1989-10-15 Gefährliches Abschiedsständchen

Foto: ullstein bild

Solidaritäts-Konzert für Unbeugsame

Ihr Treffen ist gefährlich, doch alle sind gekommen: Mehr als 30 Künstler und Gruppen – Liedermacher, Sänger mit ihren Bands – spielen auf der rasch hergerichteten Bühne der Erlöserkirche. Die Zuhörer drängen sich im Saal, mal andächtig lauschend, dann wieder laut zustimmend, jubelnd oder ergriffen.
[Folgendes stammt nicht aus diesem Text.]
(** The rest of the check, for a request whose Ethereum signature is right. *)
Lemma correctness_verified contracts tx signature data self :
  eth_authorised contracts tx signature →
  verify_request_eth_signature contracts (mkVerifyRequest tx data) = inl tt →
  match VerifiedTx_verify contracts (mkVerifyRequest tx data) with
  | Val (inl v) => FranklinTx_check_correctness tx = Val (true, into_inner v)
  | Val (inr e) => refused contracts tx signature self (rpc_message e)
  | Panic _ => refused contracts tx signature self internal_error
  end.
Proof.
  intros Ha Hv. unfold VerifiedTx_verify. rewrite Hv. unfold verify_tx_correctness. cbn [vr_tx].
  destruct (FranklinTx_check_correctness tx) as [[[] tx']|msg] eqn:E; cbn; [done| |].
  - by eapply refused_incorrect.
  - by eapply refused_panic.
Qed.

Lemma verify_message_spec contracts tx signature self :
  is_close tx = false →
  match verify_tx_info_message_signature contracts tx signature (get_tx_info_message_to_sign tx) with
  | inl v => eth_authorised contracts tx signature ∧ FranklinTx_check_correctness tx = Val (true, into_inner v)
  | inr e => refused contracts tx signature self e
  end.
Proof.
  intros Hc. unfold verify_tx_info_message_signature.
  assert (∀ data, match verify_request_eth_signature contracts (mkVerifyRequest tx data) with
                  | inl _ => eth_authorised contracts tx signature
                  | inr e => refused contracts tx signature self (rpc_message e) end →
    match match VerifiedTx_verify contracts (mkVerifyRequest tx data) with
          | Panic _ => inr internal_error | Val (inr e) => inr (rpc_message e) | Val (inl verified) => inl verified end with
    | inl v => eth_authorised contracts tx signature ∧ FranklinTx_check_correctness tx = Val (true, into_inner v)
    | inr e => refused contracts tx signature self e
    end) as Hrest.
  { intros data. destruct (verify_request_eth_signature _ _) as [[]|e] eqn:E; intros H.
    - pose proof (correctness_verified contracts tx signature data self H E) as Hv.
      by destruct (VerifiedTx_verify _ _) as [[v|e]|].
    - unfold VerifiedTx_verify. by rewrite E. }
  destruct (get_tx_info_message_to_sign tx) as [m|] eqn:Hm.
  - destruct signature as [s|]; [|by eapply refused_unsigned]. apply Hrest.
    pose proof (message_verified contracts tx s self m Hm) as H. destruct (verify_request_eth_signature _ _); [|done].
    destruct tx as [t|t|t|t]; try done; injection Hm as <-; by exists s.
  - apply Hrest. destruct tx as [t|t|t|t]; try done. unfold verify_request_eth_signature. cbn [vr_tx vr_eth_sign_data].
    unfold pubkey_change_authorized, is_new_pubkey_hash_authorized.
    case_bool_decide as Hn; [|cbn; by intros ?].
    assert (authFacts contracts (cpk_account t) (cpk_nonce t) ≠ Ok (keccak256 (pkh_data (cpk_new_pk_hash t))) →
            refused contracts (TxChangePubKey t) signature self (rpc_message ChangePkNotAuthorized)) as Hno.
    { intros H. by eapply refused_key; [|intros H'%H]. }
    destruct (authFacts _ _ _) as [r|e] eqn:E; [|by apply Hno].
    case_bool_decide as Hr; cbn; [intros _; by rewrite E, Hr|apply Hno; congruence].
Qed.

Lemma tx_submit_spec contracts tx signature mempool :
  match tx_submit contracts tx signature mempool with
  | (inl hash, mempool') =>
      hash = FranklinTx_hash tx ∧
      ∃ checked, admitted contracts tx signature (mempool_state mempool) checked ∧ mempool' = push_tx checked mempool
  | (inr e, mempool') => refused contracts tx signature (mempool_state mempool) e ∧ mempool' = mempool
  end.
Proof.
  unfold tx_submit. destruct (is_close tx) eqn:Hc; [by split; [apply refused_close|]|].
  pose proof (verify_message_spec contracts tx signature (mempool_state mempool) Hc) as H.
  destruct (verify_tx_info_message_signature _ _ _ _) as [[v]|e]; [|by split].
  destruct H as [Ha Hv]. cbn [into_inner] in *. destruct (check_correctness_same _ _ _ Hv) as (Hac & Hn & _).
  unfold add_tx. rewrite Hac, Hn. destruct (Z.leb_spec (mempool_nonce (mempool_state mempool) (FranklinTx_account tx))
    (FranklinTx_nonce tx)) as [Hle|Hlt]; cbn.
  - split; [done|]. by exists v.
  - split; [by eapply refused_nonce|]. by destruct mempool.
Qed.

(** C12: A submitted transaction is either admitted, and then its hash is returned and the checked
    transaction is put at the end of the queue of the mempool, or refused with the error
    of the check that failed, and then nothing changes. *)
Theorem tx_submit_correct contracts tx signature mempool :
  match tx_submit contracts tx signature mempool with
  | (inl hash, mempool') =>
      hash = FranklinTx_hash tx ∧
      ∃ checked, admitted contracts tx signature (mempool_state mempool) checked ∧ mempool' = push_tx checked mempool
  | (inr e, mempool') => refused contracts tx signature (mempool_state mempool) e ∧ mempool' = mempool
  end.
Proof. apply tx_submit_spec. Qed.

(** An admitted transaction is not refused. *)
Lemma admitted_not_refused contracts tx signature self checked e :
  admitted contracts tx signature self checked → ¬ refused contracts tx signature self e.
Proof.
  intros (Ha & Hv & Hn) H. destruct H as [Hc|m Hm ->|t -> Hno|m s Hm -> Hs|m s e Hm -> He|m s r Hm -> Hr Hne|tx' _ H|msg _ H|tx' _ _ H];
    try congruence; try lia; destruct tx as [t'|t'|t'|t']; try done; injection Hm as <-; destruct Ha as (s' & [= <-] & Hs'); cbn in *; congruence.
Qed.

(** ** The transactions of the proposer *)

(** A submission that returned a hash, and the state of the mempool at that time. *)
Record Admission : Type := mkAdmission {
  ad_contracts : Contracts;
  ad_tx : FranklinTx;
  ad_signature : option TxEthSignature;
  ad_state : MempoolState;
}.
Definition admits (a : Admission) (checked : FranklinTx) : Prop :=
  admitted (ad_contracts a) (ad_tx a) (ad_signature a) (ad_state a) checked.

(** The mempool under the requests of the API server, the proposer and the committer: the
    submissions that were admitted and the transactions that were proposed so far. *)
Inductive serves (mempool0 : Mempool) : list Admission → list FranklinTx → Mempool → Prop :=
| serves_start : serves mempool0 [] [] mempool0
| serves_submit admissions proposed mempool contracts tx signature r mempool' :
    serves mempool0 admissions proposed mempool → tx_submit contracts tx signature mempool = (r, mempool') →
    serves mempool0
      (admissions ++ match r with inl _ => [mkAdmission contracts tx signature (mempool_state mempool)] | inr _ => [] end)
      proposed mempool'
| serves_propose admissions proposed mempool watch n block mempool' :
    serves mempool0 admissions proposed mempool → propose_new_block watch n mempool = (block, mempool') →
    serves mempool0 admissions (proposed ++ pb_txs block) mempool'
| serves_commit admissions proposed mempool updates :
    serves mempool0 admissions proposed mempool →
    serves mempool0 admissions proposed
      (mkMempool (update_nonces updates (mempool_state mempool)) (max_block_size_chunks mempool)).

Lemma update_nonces_ready updates self : ready_txs (update_nonces updates self) = ready_txs self.
Proof.
  unfold update_nonces. revert self. induction updates as [|[id u] updates IH]; intros self; [done|]. cbn [foldl].
  rewrite IH. destruct u; cbn; try done; unfold set_account_nonce; by repeat case_match.
Qed.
Jeder der Anwesenden begeht ein Wagnis: Das "Konzert gegen Gewalt" ist kein gemütlicher Liederabend. Es richtet sich gegen die Übergriffe bei den Demonstrationen am 7. und 8. Oktober , es ist ein Solidaritäts-Konzert für die Inhaftierten und Unbeugsamen. Vor der Tür notieren Spitzel der Staatssicherheit Autokennzeichen der Besucher. Drinnen brodelt der Protest.

Stasi als Dauergast

Noch in der Woche zuvor hatten Polizisten und Stasi-Mitarbeiter die Berliner Gethsemanekirche umstellt. Hatten Besucher beim Verlassen der Kirche in Seitenstraßen zusammengetrieben, festgehalten, fortgekarrt. Auch die Besucher der Erlöserkirche wissen um die Gefahr. Seit Jahren ist die Kirche ein Ort der friedlichen Regimekritik.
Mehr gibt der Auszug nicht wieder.